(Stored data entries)
----------------------------------------

(** C2, as amended: the builder returns (for a non-empty parent list whose
    parents each cover a pixel), and under every parent it lists, in input
    order and numbered from 0, exactly the children that have a point inside
    that parent.  A child gets at most one row per parent, and one under
    each parent that holds one of its points. *)
Theorem children_attributed_per_parent
    (filled_pixel_sum : shape -> contour -> Z)
    (pointPolygonTest : contour -> point -> Z)
    (parents children : list contour) (sh : shape)
    (mask_name parent_type child_type record_id patient_name record_class
     exam_date exam_instance anatomical_site : string)
    (start_index : Z) (contours_flag : string) :
  parents <> [] ->
  Forall (fun parent => filled_pixel_sum sh parent <> 0) parents ->
  exists parent_measurements child_measurements,
    get_contour_measurements filled_pixel_sum pointPolygonTest parents children sh
      mask_name parent_type child_type record_id patient_name record_class
      exam_date exam_instance anatomical_site start_index contours_flag
    = Ok (parent_measurements, child_measurements)
    /\ map row_key child_measurements
       = flat_map
           (fun '(parent_id, parent) =>
              map (fun '(child_id, child) =>
                     (Some (VInt parent_id), Some (VInt child_id),
                      Some (VInt (filled_pixel_sum sh child))))
                (enumerate (attributed pointPolygonTest parent children) 0))
           (enumerate parents start_index).
Proof.
  intros Hne Hpix.
  rewrite get_contour_measurements_rows by assumption.
  eexists. eexists. split; [reflexivity|].
  rewrite flat_map_concat_map, concat_map, map_map, <- flat_map_concat_map.
  apply flat_map_ext. intros [i p]. rewrite map_map.
  apply map_ext. intros [j c]. reflexivity.
Qed.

----------------------------------------

■ Your task:
Your answer must be a single number: how many lines of the entries above contain the string "intros".

■ Expected answer:
3